# I Got IT!!!



## Overread (Aug 17, 2009)

http://farm3.static.flickr.com/2486/3831320002_173206501a_o.jpg
f13, ISO 200, 1/200sec, flash used

Taken with: Canon 400D, Sigma 70mm macro, 1.4 teleconverter, speedlite 580M2, Lumiquest softbox

Taken in the Butterfly and Wildlife Park, Norwich
Butterfly & Wildlife Park :: Home

Ok its not tack sharp, its not perfectly focused and heck fullsize it looks even softer -- but its darn well flying it is!!
It was the end of the day and this one was hovering around another is it species for a good while, letting me fire off a series of shots to try and capture the inflight motion. It was only because he was hovering at the time that I was able to get the AF on the lens to lock on (I needed AF, though its nothing special on the 70mm its a lot faster than me) and fire off the shots. I did try highspeed mode on the flash, but the light given off was not enough - though I suppose I could have opened up to around f8 for this capture and thus given myself some more light to play with.

Any comments/crits welcome - thank you


----------



## Derrel (Aug 17, 2009)

I like the way you've got just a bit of wingtip motion blur. It conveys the flying status of the butterfly,as opposed to one that is simply perched on a leaf or branch and feeding. Your photo is  a much more-sophisticated rendering than a simple straight flash shot with no wingtip motion blur. Good job nailing it! I have always liked this type of butterfly shot, with flash + ambient light rendering the wings just a bit blurred,and have tried to get the effect to look good,and it's hard because what makes it look the best is to have rather dark foliage behind the butterfly. Also, where I live, we don't have many butterflies,alas.

Your next assignment, should you choose to accept it, is to capture a dragonfly in mid-air, using the perfect combination of ambient light exposure + flash for beautiful wingtip blurring. (There's a European dragonfly fanatic that has this down perfect, and he uses a 300mm f/4 prime lens to do this with and the results are amazing).

As cool as your shot is, I wonder if you have tried zooming out from say 300mm and toward 70mm while shooting similar shots using flash + slow speed exposures like 1/15 second...it gives a similar,yet different effect. You must start at tele, and zoom back,toward shorter focal lengths, for it to work.


----------



## Eel Noob (Aug 18, 2009)

hehe sweet capture, at first I thought I was looking at the back of the butterfly till look closely and saw the eyes.



How do you like the 70mm compare to the 150mm?


----------



## Overread (Aug 18, 2009)

Thanks for the input both - Derrel actually I think what you are after with the wingblurr is actually a lot easier than trying to freeze all the motion dead still - since that requires more shutter speed than 1/200 can do I think as well as flash support - of course putting the flash into highspeed sync mode reduces its power output, so it needs more than one flash (at least at the range I was at) to get the insect exposed well -- I am reluctant to open the aperture beyond around f8 simple as one has no idea how much wing will get into the shot - or at what angle it will be at - flat out will need far less aperture than folded in.

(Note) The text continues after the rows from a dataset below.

(* ===== verification/WalletStart.v ===== *)
(** The block a wallet with a birthday starts from: the binary search over the chain index and the walk back to a retained frontier. *)
From stdpp Require Import base gmap list.
From S2P Require Import Prelude Tree Tx Encoding ShieldedStores ShieldedManager SelectedChain History.

Section wallet_start.
Context (genesis : bytes) (shielded_coinbase : bool) (headers : bytes → option CompactHeaderData).
Abbreviation retained db b := (is_Some (shielded_frontier_retained genesis shielded_coinbase db b)).
Abbreviation locate := (get_shielded_frontier_block_below_daa headers genesis shielded_coinbase).

(** Every index up to [tip] holds a block whose DAA score is known, [d]. *)
Definition dated (n : HistoryNode) (tip : Z) (d : Z → Z) : Prop := ∀ i, 0 <= i <= tip → ∃ h, get_by_index (h_index n) i = Some h ∧ daa_of headers n i = Some (h, d i).
(** The block at index [i] has no frontier. *)
Definition bare (n : HistoryNode) (i : Z) : Prop := ∀ h, get_by_index (h_index n) i = Some h → ¬ retained (h_db n) h.

Lemma first_reaching_ok n tip d daa : dated n tip d → (∀ i j, i <= j → d i <= d j) → ∀ fuel lo hi, 0 <= lo <= hi → hi <= tip + 1 → hi - lo <= Z.of_nat fuel →
  (∀ i, 0 <= i < lo → d i < daa) → (∀ i, hi <= i <= tip → daa <= d i) →
  ∃ k, first_reaching headers fuel n daa lo hi = Some k ∧ lo <= k <= hi ∧ ∀ i, 0 <= i <= tip → d i < daa ↔ i < k.
Proof.
  intros Hd Hm. induction fuel as [|fuel IH]; intros lo hi Hlo Hhi Hf Hbelow Habove; cbn [first_reaching].
  - exists lo. split; [done|]. split; [lia|]. intros i Hi. destruct (Z.lt_ge_cases i lo); [specialize (Hbelow i); lia|specialize (Habove i); lia].
  - destruct (Z.ltb_spec lo hi).
    + set (mid := lo + (hi - lo) / 2). assert (lo <= mid < hi) as Hmid by (unfold mid; split; [pose proof (Z.div_pos (hi - lo) 2)|pose proof (Z.div_lt (hi - lo) 2)]; lia).
      destruct (Hd mid) as (h & _ & ->); [lia|]. destruct (Z.leb_spec daa (d mid)) as [Hle|Hlt].
      * destruct (IH lo mid) as (k & E & Hk & H'); [lia..|done| |exists k; split; [done|]; split; [lia|done]]. intros i Hi. pose proof (Hm mid i). lia.
      * destruct (IH (mid + 1) hi) as (k & E & Hk & H'); [lia..| |done|exists k; split; [done|]; split; [lia|done]]. intros i Hi. pose proof (Hm i mid). lia.
    + exists lo. split; [done|]. split; [lia|]. intros i Hi. destruct (Z.lt_ge_cases i lo); [specialize (Hbelow i); lia|specialize (Habove i); lia].
Qed.
Lemma frontier_search_ok n : ∀ fuel index, 0 <= index → (∀ i, 0 <= i <= index → is_Some (get_by_index (h_index n) i)) →
  match frontier_search genesis shielded_coinbase fuel n index with
  | Some b => ∃ i, 0 <= i <= index ∧ index - Z.of_nat fuel < i ∧ get_by_index (h_index n) i = Some b ∧ retained (h_db n) b ∧ ∀ j, i < j <= index → bare n j
  | None => ∀ j, 0 <= j <= index → index - Z.of_nat fuel < j → bare n j
  end.
Proof.
  induction fuel as [|fuel IH]; intros index H0 Hix; cbn [frontier_search]; [intros j Hj Hf; lia|].
  destruct (Hix index) as [h Hh]; [lia|]. rewrite Hh. case_bool_decide as Hr; [exists index; split_and!; [lia..|done|done|intros j Hj; lia]|].
  assert (bare n index) as Hb by (intros h' Hh'; rewrite Hh in Hh'; by injection Hh' as <-).
  destruct (Z.eqb_spec index 0) as [->|Hne].
  - intros j Hj _. by replace j with 0 by lia.
  - specialize (IH (index - 1) ltac:(lia) ltac:(intros i Hi; apply Hix; lia)). destruct (frontier_search _ _ fuel n (index - 1)) as [b|].
    + destruct IH as (i & Hi & Hf & Hg & Hrb & Hbare). exists i. split_and!; [lia..|done|done|]. intros j Hj. destruct (decide (j = index)) as [->|]; [done|apply Hbare; lia].
    + intros j Hj Hf. destruct (decide (j = index)) as [->|]; [done|apply IH; lia].
Qed.

(** C29. The block a wallet with birthday [daa] starts from is found by a search that always returns: it is the highest block that keeps a frontier among
    the 2100 below the first block that reaches the birthday, so no note received since the birthday is behind it; and where the node's index holds
    peers' history it is never a block below the node's own lowest, whose frontier is kept. *)
Theorem wallet_start_exact n tip htip d daa : get_tip (h_index n) = Some (tip, htip) → 0 <= tip < 2 ^ 64 - 1 → dated n tip d → (∀ i j, i <= j → d i <= d j) →
  ∃ k r, (∀ i, 0 <= i <= tip → d i < daa ↔ i < k) ∧ 0 <= k <= tip + 1 ∧ locate n daa = Ok r ∧
  match r with
  | Some b => ∃ i, 0 <= i < k ∧ k - 2100 <= i ∧ get_by_index (h_index n) i = Some b ∧ retained (h_db n) b ∧ (∀ j, i < j < k → bare n j) ∧
      ∀ own oi, shielded_history_own_base n = Some own → get_by_hash (h_index n) own = Some oi → get_by_index (h_index n) oi = Some own → retained (h_db n) own → oi <= i
  | None => k = 0 ∨ (∃ own oi, shielded_history_own_base n = Some own ∧ get_by_hash (h_index n) own = Some oi ∧ k <= oi) ∨ ∀ j, 0 <= j < k → k - 2100 <= j → bare n j
  end.
Proof.
  intros Ht Htip Hd Hm. destruct (first_reaching_ok n tip d daa Hd Hm (Z.to_nat (tip + 1)) 0 (tip + 1)) as (k & E & Hk & Hdaa); [lia..|].
  exists k. unfold get_shielded_frontier_block_below_daa. rewrite Ht, (proj2 (add_u_ok 64 tip 1 (tip + 1))) by (split; [done|lia]). cbn [mbind res_bind]. rewrite E.
  destruct (Z.eqb_spec k 0) as [->|Hk0]; [exists None; split_and!; [done|lia..|done|by left]|].
  pose proof (frontier_search_ok n FRONTIER_SEARCH (k - 1) ltac:(lia)) as Hs. change (Z.of_nat FRONTIER_SEARCH) with 2100 in Hs.
  specialize (Hs ltac:(intros i Hi; destruct (Hd i) as (h & Hh & _); [lia|by exists h])).
  destruct (shielded_history_own_base n ≫= get_by_hash (h_index n)) as [oi|] eqn:Eo.
  - apply bind_Some in Eo as (own & Eown & Eoi). destruct (Z.ltb_spec (k - 1) oi); [exists None; split_and!; [done|lia..|done|right; left; exists own, oi; split_and!; [done..|lia]]|].
    exists (frontier_search genesis shielded_coinbase FRONTIER_SEARCH n (k - 1)). split_and!; [done|lia..|done|]. destruct (frontier_search _ _ _ n (k - 1)) as [b|].
    + destruct Hs as (i & Hi & Hf & Hg & Hr & Hb). exists i. split_and!; [lia..|done|done|intros j Hj; apply Hb; lia|]. intros own' oi' E1 E2 E3 Hro. rewrite Eown in E1. injection E1 as <-. rewrite Eoi in E2. injection E2 as <-.
      destruct (Z.le_gt_cases oi i); [done|]. by destruct (Hb oi ltac:(lia) own E3).
    + right. right. intros j Hj Hf. apply Hs; lia.
  - exists (frontier_search genesis shielded_coinbase FRONTIER_SEARCH n (k - 1)). split_and!; [done|lia..|done|]. destruct (frontier_search _ _ _ n (k - 1)) as [b|].
    + destruct Hs as (i & Hi & Hf & Hg & Hr & Hb). exists i. split_and!; [lia..|done|done|intros j Hj; apply Hb; lia|]. intros own' oi' E1 E2. rewrite E1 in Eo. cbn in Eo. congruence.
    + right. right. intros j Hj Hf. apply Hs; lia.
Qed.
End wallet_start.

(** Two blocks, a genesis at score 7 and its child at 8: a wallet born at 9 starts from the genesis, as the child has no frontier. *)
Definition two_blocks : HistoryNode := mk_history (mk_sc {[0 := [7]; 1 := [8]]} {[ [7] := 0; [8] := 1 ]} (Some 1)) (λ _, ∅) false None None.
Definition scored (b : bytes) : option CompactHeaderData := Some (mk_header 0 (from_be_bytes b) 0).
Lemma wallet_start_exact_witness : ∃ b, get_shielded_frontier_block_below_daa scored [7] true two_blocks 9 = Ok (Some b) ∧ get_by_index (h_index two_blocks) 0 = Some b.
Proof.
  destruct (wallet_start_exact [7] true scored two_blocks 1 [8] (λ i, 7 + i) 9 eq_refl ltac:(lia)) as (k & r & Hk & Hr & E & H).
  - intros i Hi. assert (i = 0 ∨ i = 1) as [-> | ->] by lia; [exists [7]|exists [8]]; split; reflexivity.
  - intros i j Hij. lia.
  - assert (k = 2) as -> by (pose proof (Hk 1); pose proof (Hk 0); lia). assert (¬ bare [7] true two_blocks 0) as Hb.
    { intros Hb. apply (Hb [7] eq_refl). exists TreeStore.frontier_default. reflexivity. }
    destruct r as [b|]; [|destruct H as [H|[(own & oi & H & _)|H]]; [done|done|by destruct (Hb (H 0 ltac:(lia) ltac:(lia)))]].
    destruct H as (i & Hi & _ & Hg & Hret & Hbare & _). exists b. split; [exact E|]. destruct (decide (i = 0)) as [->|]; [exact Hg|].
    assert (i = 1) as -> by lia. injection Hg as <-. by destruct Hret.
Defined.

As for dragons I have tried snapping at them, but failed most times. Sadly I think the 300mm f4 prime is beating me with its faster AF - even with hte 150mm my AF is not blindingly fast. I might give it another go with my 70-200mm lens and extension tubes someday.

As for your suggestion about 1/15sec shutter speed whilst zooming I do think I understand the method you mean, but I don't think it would work well inflight - one would get a massive amount of motion blur at that speed. Unless one were using the flash on multistrobe and firing a series of light pulses during the shutter closing - that would be a cool effct with the wings frozen in different positions whilst being on teh same exposure.

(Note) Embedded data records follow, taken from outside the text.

(** What the receiving node holds: its own chain starts at [pp], whose header and state it has; it knows none of the blocks below, and the headers and
    records it does hold are those of the chain. *)
Record starts_at (headers : bytes → option CompactHeaderData) (n : HistoryNode) (pp : bytes) (above below : list bytes) (cs : ChainState) (h : CompactHeaderData) : Prop := {
  sa_own : own_node n (pp :: above);
  sa_room : Zlength below + Zlength (pp :: above) <= 2 ^ 64;
  sa_header : headers pp = Some h;
  sa_headers x hx : x ∈ pp :: below → headers x = Some hx → header_ok cd x hx;
  sa_new x : x ∈ below → get_by_hash (h_index n) x = None;
  sa_records x : x ∈ pp :: below → ScanStore.get (h_db n) x = None ∨ archive_row x (ScanStore.get (h_db n) x);
  sa_base : base_rows MuHashElementHash chacha20 (h_db n) pp cs;
}.

Section transfer.
Context (hs hr : bytes → option CompactHeaderData) (ns nr : HistoryNode) (pp : bytes) (above below : list bytes) (cs : ChainState) (h : CompactHeaderData).
Context (Hblue : blue_rises cd) (Hgenesis : 0 <= blue_score cd (genesis cd)) (SV : serves hs ns pp (pp :: below) cs) (A : starts_at hr nr pp above below cs h).

(** The node has the blocks down to [x], with [rest] still below; its own chain is at index [own], which is the number of blocks below [pp] once
    the first chunk was placed. *)
Record fetched (n : HistoryNode) (upper : list bytes) (x : bytes) (rest : list bytes) (own : Z) : Prop := {
  ft_split : pp :: below = upper ++ x :: rest;
  ft_index : index_of (h_index n) own (pp :: above);
  ft_own : own = 0 ∧ upper = [] ∨ own = Zlength below;
  ft_low j b : j <= own → hash_by_index (h_index n) !! j = Some b ↔
    Zlength rest <= j + Zlength below - own ∧ reverse (pp :: below) !! Z.to_nat (j + Zlength below - own) = Some b;
  ft_rows y : own = Zlength below → y ∈ upper ++ [x] → archive_row y (ScanStore.get (h_db n) y);
  ft_old y : y ∈ pp :: below → ScanStore.get (h_db n) y = None ∨ archive_row y (ScanStore.get (h_db n) y);
  ft_base : base_rows MuHashElementHash chacha20 (h_db n) pp cs;
}.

Eel Noob thanks for the compliment.
As for the 150mm vs the 70mm they are both very sharp macro lenses and the 70mm also takes teleconverters as well (even though sigma don't list it as compatable it is and they fit well without forcing). For me though they are very different tools.

The 150mm is my standard and when I go outside its the lens I have attached for macro work, most of the time. Thus letting me take advantage of its extra long working distance

The 70mm though is the lens I prefer when working with more constricted environments, such as butterfly houses, indoors and some tripod work. Times when I don't have all the room to move around that I would like and when the 150mm will seem very long.

This is something which gets amplified for me since I often use a 1.4 Teleconverter (on both lenses) so my actual working distance at 1:1 is longer than normal. ( I like the 1.4TC for the ability to get that little bit close for that more detailed shot).


----------